The Gigabyte Z68X-UD5-B3 has several nice features, such as three FireWire ports, eight USB 3.0 ports, three PCI Express x16 slots, high-quality audio with coaxial and optical SPDIF outputs, a very high-end voltage regulator circuit, and an impressive set of overclocking options, allowing you to increase the CPU base clock using 0.1 MHz steps, which is unbelievable. In addition, you can benefit from Intel’s Smart Response Technology to greatly improve your system’s performance.

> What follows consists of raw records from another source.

(* ===== verification/Claim.v ===== *)
(** * claim/claim.go: claims, their values and signatures

    A claim is a protocol-buffer message; the value a claim script carries is a version
    byte, for a signed claim the channel's identifier and a compact signature, and the
    message.  The generated message types are an interface of which this package's
    constructors use a few fields. *)
From stdpp Require Import base tactics list numbers strings countable.
From Stdlib Require Import ZArith Lia Init.Byte.
From S2P Require Import Prelude GoStd Sha2 ClaimId Script HdKey.
Local Open Scope Z_scope.

(** ** The messages of pb/v2

    [other]: the fields this package never sets, unknown fields included. *)

Section messages.
Context {Other : Type}.

Record Source := mkSource { so_SdHash : bytes; so_MediaType : bytes; so_other : Other }.
Record Stream := mkStream { st_Source : option Source; st_other : Other }.
Record Channel := mkChannel { ch_PublicKey : bytes; ch_other : Other }.
Record ClaimReference := mkReference { cr_ClaimHash : bytes; cr_other : Other }.
Record ClaimList := mkClaimList {
  li_ListType : Z; li_ClaimReferences : list ClaimReference; li_other : Other
}.
(** The wrappers of the oneof hold a pointer. *)
Inductive Claim_Type :=
  | Claim_Stream (s : option Stream)
  | Claim_Channel (c : option Channel)
  | Claim_Collection (l : option ClaimList)
  | Claim_Repost (r : option ClaimReference).
Record Claim := mkClaim {
  cm_Type : option Claim_Type; cm_Title : bytes; cm_Description : bytes; cm_other : Other
}.

(** The getters accept a nil claim. *)
Definition GetStream (c : option Claim) : option Stream :=
  match c ≫= cm_Type with Some (Claim_Stream s) => s | _ => None end.
Definition GetChannel (c : option Claim) : option Channel :=
  match c ≫= cm_Type with Some (Claim_Channel s) => s | _ => None end.
Definition GetCollection (c : option Claim) : option ClaimList :=
  match c ≫= cm_Type with Some (Claim_Collection s) => s | _ => None end.
Definition GetRepost (c : option Claim) : option ClaimReference :=
  match c ≫= cm_Type with Some (Claim_Repost s) => s | _ => None end.
End messages.
Arguments Claim : clear implicits.
Arguments Claim_Type : clear implicits.
Arguments Stream : clear implicits.
Arguments Channel : clear implicits.
Arguments ClaimList : clear implicits.
Arguments ClaimReference : clear implicits.
Arguments Source : clear implicits.

(** The generated code: serialisation and the zero value of the other fields. *)
Class Proto := {
  Other : Type;
  noOther : Other;
  MarshalVT : Claim Other -> result bytes;
  UnmarshalVT : bytes -> result (Claim Other);
  Support_MarshalVT : bytes -> result bytes
}.

(** Signatures of btcec: the pair (R, S). *)
Class BtcecSign (B : Btcec) := {
  Sign : PrivateKey -> bytes -> result (Z * Z);
  Verify : Z * Z -> bytes -> PublicKey -> bool
}.

(** ** [math/big] *)

(** [x.Bytes()]: the absolute value, big-endian, without leading zeros. *)
Definition big_Bytes (x : Z) : bytes :=
  be_bytes (if Z.abs x =? 0 then 0 else Z.to_nat (Z.log2 (Z.abs x) / 8 + 1)) (Z.abs x).
Definition big_SetBytes (b : bytes) : Z := be_Z b.

(** [copy(buf[hi-len(src):hi], src)] *)
Definition copyEnding (buf : bytes) (hi : nat) (src : bytes) : result bytes :=
  if decide (length src <= hi)%nat
  then Ok (take (hi - length src) buf ++ src ++ drop hi buf)
  else Panic "slice bounds out of range".

(** ** Helpers *)

Section claim.
Context {P : Proto} {B : Btcec} {G : BtcecSign B}.
Context (NewHashFromStr : bytes -> result bytes).

Definition NoSig : byte := x00.
Definition WithSig : byte := x01.

(** The claim type is the empty text when it is not known. *)
Definition TypeStream : bytes := go "stream".
Definition TypeChannel : bytes := go "channel".
Definition TypeRepost : bytes := go "repost".
Definition TypeCollection : bytes := go "collection".

Record Helper := mkHelper {
  hp_Claim : option (Claim Other);
  hp_ClaimType : bytes;
  hp_ClaimID : bytes;
  hp_Version : byte;
  hp_Signature : bytes
}.

Definition NewChannel (title publicKey : bytes) : result Helper :=
  if negb (length publicKey =? 33)%nat then Err (EMsg "publicKey must be 33 bytes (compressed secp256k1), got %d") else
  Ok (mkHelper (Some (mkClaim (Some (Claim_Channel (Some (mkChannel publicKey noOther)))) title [] noOther))
        TypeChannel [] NoSig []).

Definition NewStream (title description sdHash mediaType channelClaimID : bytes) : result Helper :=
  sdHashBytes ← wrap_err "decode sdhash: %w" (DecodeString sdHash);
  if negb (length sdHashBytes =? 48)%nat then Err (EMsg "sdhash must be 48 bytes (SHA-384), got %d") else
  Ok (mkHelper
        (Some (mkClaim (Some (Claim_Stream (Some (mkStream (Some (mkSource sdHashBytes mediaType noOther)) noOther))))
                 title description noOther))
        TypeStream channelClaimID NoSig []).

Definition TrimPrefix (s prefix : bytes) : bytes :=
  if decide (take (length prefix) s = prefix) then drop (length prefix) s else s.

Definition normalizeClaimID (id : bytes) : result bytes :=
  let s := TrimPrefix id (go "0x") in
  if negb (length s =? 40)%nat then Err (EMsg "claim ID must be 40 hex characters, got %d") else
  b ← wrap_err "decode claim ID: %w" (DecodeString s);
  if negb (length b =? 20)%nat then Err (EMsg "claim ID must be 20 bytes, got %d") else Ok b.

Fixpoint claimRefs (ids : list bytes) : result (list (ClaimReference Other)) :=
  match ids with
  | [] => Ok []
  | id :: ids =>
      claimID ← wrap_err "claim %d: %w" (normalizeClaimID id);
      refs ← claimRefs ids; Ok (mkReference claimID noOther :: refs)
  end.

Definition ClaimList_COLLECTION : Z := 0.
Definition NewCollection (title : bytes) (claimIDHexes : list bytes) : result Helper :=
  refs ← claimRefs claimIDHexes;
  Ok (mkHelper
        (Some (mkClaim (Some (Claim_Collection (Some (mkClaimList ClaimList_COLLECTION refs noOther)))) title [] noOther))
        TypeCollection [] NoSig []).

Definition NewRepost (title claimIDHex : bytes) : result Helper :=
  claimID ← normalizeClaimID claimIDHex;
  Ok (mkHelper (Some (mkClaim (Some (Claim_Repost (Some (mkReference claimID noOther)))) title [] noOther))
        TypeRepost [] NoSig []).

(** A support is its emoji. *)
Definition NewSupport (emoji : bytes) : bytes := emoji.
Definition SupportValue (s : bytes) : result bytes := Support_MarshalVT s.

(** ** Values *)

Definition serialize (h : Helper) : result bytes :=
  match hp_Claim h with
  | None => Err (EMsg "claim not initialized")
  | Some c =>
      match GetStream (Some c), GetChannel (Some c), GetRepost (Some c), GetCollection (Some c) with
      | None, None, None, None => Err (EMsg "claim type not set")
      | _, _, _, _ => MarshalVT c
      end
  end.

Definition CompileValue (h : Helper) : result bytes :=
  payload ← serialize h;
  (if decide (hp_Version h = WithSig) then
     if decide (hp_ClaimID h = []) then Err (EMsg "signed claim value requires claimID") else
     if decide (hp_Signature h = []) then Err (EMsg "signed claim value requires signature") else Ok tt
   else Ok tt) ;;
  let value := [hp_Version h] in
  let value := if decide (hp_Version h = WithSig) then value ++ hp_ClaimID h ++ hp_Signature h else value in
  Ok (value ++ payload).

Definition ParseClaimValue (data : bytes) : result Helper :=
  match data with
  | [] => Err (EMsg "claim value too short")
  | version :: rest =>
      if decide (version = NoSig) then
        claim ← wrap_err "unmarshal unsigned claim: %w" (UnmarshalVT rest);
        Ok (mkHelper (Some claim) [] [] NoSig [])
      else if decide (version = WithSig) then
        if (length data <? 1 + 20 + 64)%nat then Err (EMsg "signed claim value too short: need at least 85 bytes, got %d") else
        let claimID := take 20 rest in
        let signature := take 64 (drop 20 rest) in
        claim ← wrap_err "unmarshal signed claim: %w" (UnmarshalVT (drop 84 rest));
        Ok (mkHelper (Some claim) [] claimID WithSig signature)
      else Err (EMsg "unsupported claim version: %d")
  end.

(** ** Signatures *)

Definition CompactSignature (sig : Z * Z) : result bytes :=
  let halfOrder := Z.shiftr S256_N 1 in
  let sigS := if halfOrder <? sig.2 then S256_N - sig.2 else sig.2 in
  sigBytes ← copyEnding (replicate 64 x00) 32 (big_Bytes sig.1);
  copyEnding sigBytes 64 (big_Bytes sigS).

Definition ParseCompactSignature (compact : bytes) : result (Z * Z) :=
  if negb (length compact =? 64)%nat then Err (EMsg "compact signature must be 64 bytes, got %d") else
  Ok (big_SetBytes (take 32 compact), big_SetBytes (drop 32 compact)).

(** What is signed: the transaction, the channel and the message. *)
Definition claimDigest (txidBytes channelClaimID metadataBytes : bytes) : bytes :=
  sha256_Sum256 (txidBytes ++ channelClaimID ++ metadataBytes).

(** The signature bytes, or the first failure. *)
Definition streamSignature (h : Helper) (privKey : PrivateKey) (firstInputTxID channelClaimID : bytes) : result bytes :=
  match GetStream (hp_Claim h) with
  | None => Err (EMsg "helper does not contain a stream claim")
  | Some _ =>
      if negb (length channelClaimID =? 20)%nat then Err (EMsg "channel claim ID must be 20 bytes, got %d") else
      if negb (length firstInputTxID =? 64)%nat then Err (EMsg "first input txid must be 64 hex characters, got %d") else
      txidBytes ← wrap_err "parse txid: %w" (NewHashFromStr firstInputTxID);
      if negb (length txidBytes =? 32)%nat then Err (EMsg "first input txid must be 32 bytes, got %d") else
      metadataBytes ← wrap_err "serialize claim: %w" (serialize h);
      sig ← wrap_err "sign claim: %w" (Sign privKey (claimDigest txidBytes channelClaimID metadataBytes));
      sigBytes ← CompactSignature sig;
      if negb (bool_decide (hp_ClaimID h = [])) && negb (bool_decide (hp_ClaimID h = channelClaimID))
      then Err (EMsg "channel claim ID mismatch: helper has %x, signing with %x")
      else Ok sigBytes
  end.

Definition SignStream (h : Helper) (privKey : PrivateKey) (firstInputTxID channelClaimID : bytes)
    : result unit * Helper :=
  match streamSignature h privKey firstInputTxID channelClaimID with
  | Ok sigBytes => (Ok tt, mkHelper (hp_Claim h) (hp_ClaimType h) channelClaimID WithSig sigBytes)
  | Err e => (Err e, h)
  | Panic w => (Panic w, h)
  end.
End claim.

(** ** What the generated code and btcec promise *)

(** No wrapper with a nil pointer. *)
Definition complete {O} (c : Claim O) : bool :=
  match cm_Type c with
  | Some (Claim_Stream None) | Some (Claim_Channel None) | Some (Claim_Collection None) | Some (Claim_Repost None) => false
  | _ => true
  end.

Class ProtoLaws (P : Proto) : Prop := {
  Marshal_total c : exists b, MarshalVT c = Ok b;
  Unmarshal_Marshal c b : complete c = true -> MarshalVT c = Ok b -> UnmarshalVT b = Ok c
}.

(** Signatures verify, and so does the one with the other sign of the point. *)
Class BtcecSignLaws {B : Btcec} (G : BtcecSign B) : Prop := {
  Sign_valid k d sig :
    Sign k d = Ok sig -> 0 < sig.1 < S256_N /\ 0 < sig.2 < S256_N /\ Verify sig d (PubKey k) = true;
  Verify_negate r s d p :
    0 < s < S256_N -> Verify (r, s) d p = true -> Verify (r, S256_N - s) d p = true
}.

(** ** Big-endian numbers *)

Lemma be_bytes_zero n : be_bytes n 0 = replicate n x00.
Proof. induction n as [|n IH]; [done|]. simpl be_bytes. rewrite Z.div_0_l, IH by done. by rewrite <- replicate_S_end. Qed.

Lemma be_bytes_pad k m z : 0 <= z < 256 ^ Z.of_nat k -> be_bytes (m + k) z = replicate m x00 ++ be_bytes k z.
Proof.
  revert z. induction k as [|k IH]; intros z Hz.
  { simpl in Hz. assert (z = 0) as -> by lia. rewrite Nat.add_0_r, be_bytes_zero. simpl. by rewrite app_nil_r. }
  rewrite Nat.add_succ_r. cbn [be_bytes]. rewrite IH, app_assoc; [done|].
  rewrite Nat2Z.inj_succ, Z.pow_succ_r in Hz by lia. split; [apply Z.div_pos; lia|apply Z.div_lt_upper_bound; lia].
Qed.

Lemma big_Bytes_pad n x :
  0 <= x < 256 ^ Z.of_nat n ->
  (length (big_Bytes x) <= n)%nat /\ replicate (n - length (big_Bytes x)) x00 ++ big_Bytes x = be_bytes n x.
Proof.
  intros Hx. unfold big_Bytes. rewrite Z.abs_eq, length_be_bytes by lia.
  set (k := if x =? 0 then 0%nat else Z.to_nat (Z.log2 x / 8 + 1)).
  assert (Hk : (k <= n)%nat /\ x < 256 ^ Z.of_nat k).
  { subst k. destruct (Z.eqb_spec x 0) as [->|Hne]; [split; [lia|done]|].
    assert (Hl : 0 <= Z.log2 x) by apply Z.log2_nonneg.
    assert (Hd : 0 <= Z.log2 x / 8) by (apply Z.div_pos; lia).
    destruct (Z.log2_spec x) as [H1 H2]; [lia|]. rewrite Z2Nat.id by lia. change 256 with (2 ^ 8) in *.
    rewrite <- !Z.pow_mul_r in * by lia. split.
    - apply Nat2Z.inj_le. rewrite Z2Nat.id by lia.
      assert (Z.log2 x < 8 * Z.of_nat n) by (apply Z.log2_lt_pow2; lia).
      pose proof (Z.div_lt_upper_bound (Z.log2 x) 8 (Z.of_nat n)). lia.
    - eapply Z.lt_le_trans; [exact H2|]. apply Z.pow_le_mono_r; [lia|].
      pose proof (Z.mul_succ_div_gt (Z.log2 x) 8). lia. }
  destruct Hk as [Hn Hlt]. split; [done|]. rewrite <- be_bytes_pad by lia. f_equal. lia.
Qed.

Section properties.
Local Opaque be_bytes.
Context {P : Proto} {PL : ProtoLaws P} {B : Btcec} {BL : BtcecLaws B} {G : BtcecSign B} {GL : BtcecSignLaws G}.
Context (NewHashFromStr : bytes -> result bytes).
Implicit Types (h : Helper).

(** *** Values *)

Lemma serialize_complete h payload :
  serialize h = Ok payload -> exists c, hp_Claim h = Some c /\ complete c = true /\ MarshalVT c = Ok payload.
Proof.
  unfold serialize. destruct (hp_Claim h) as [c|]; [|done]. intros H. exists c. split; [done|].
  unfold complete, GetStream, GetChannel, GetRepost, GetCollection in *. cbn [mbind option_bind] in H.
  destruct (cm_Type c) as [[[x|]|[x|]|[x|]|[x|]]|]; done.
Qed.

Lemma serialize_claim h h' : hp_Claim h = hp_Claim h' -> serialize h = serialize h'.
Proof. unfold serialize. by intros ->. Qed.

(** The shapes [CompileValue] and [ParseClaimValue] agree on. *)
Definition wfVersion h : Prop :=
  hp_Version h = NoSig
  \/ hp_Version h = WithSig /\ length (hp_ClaimID h) = 20%nat /\ length (hp_Signature h) = 64%nat.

This motherboard, however, has some serious drawbacks. First, it doesn’t support Lucidlogix’s Virtu technology, which is one of the new features of the Z68 chipset, so you get only half of the benefits of owning a Z68-based motherboard. Second, the motherboard has only two real USB 3.0 ports. The total of eight ports is achieved by using hub chips. This means that if you install two or more USB 3.0 devices to the same controller and transfer data at the same time, the performance won’t be the same as if you had these devices connected to “real” USB 3.0 ports. And third, the price of the Z68X-UD5-B3 is not attractive, especially when you have so many options costing less.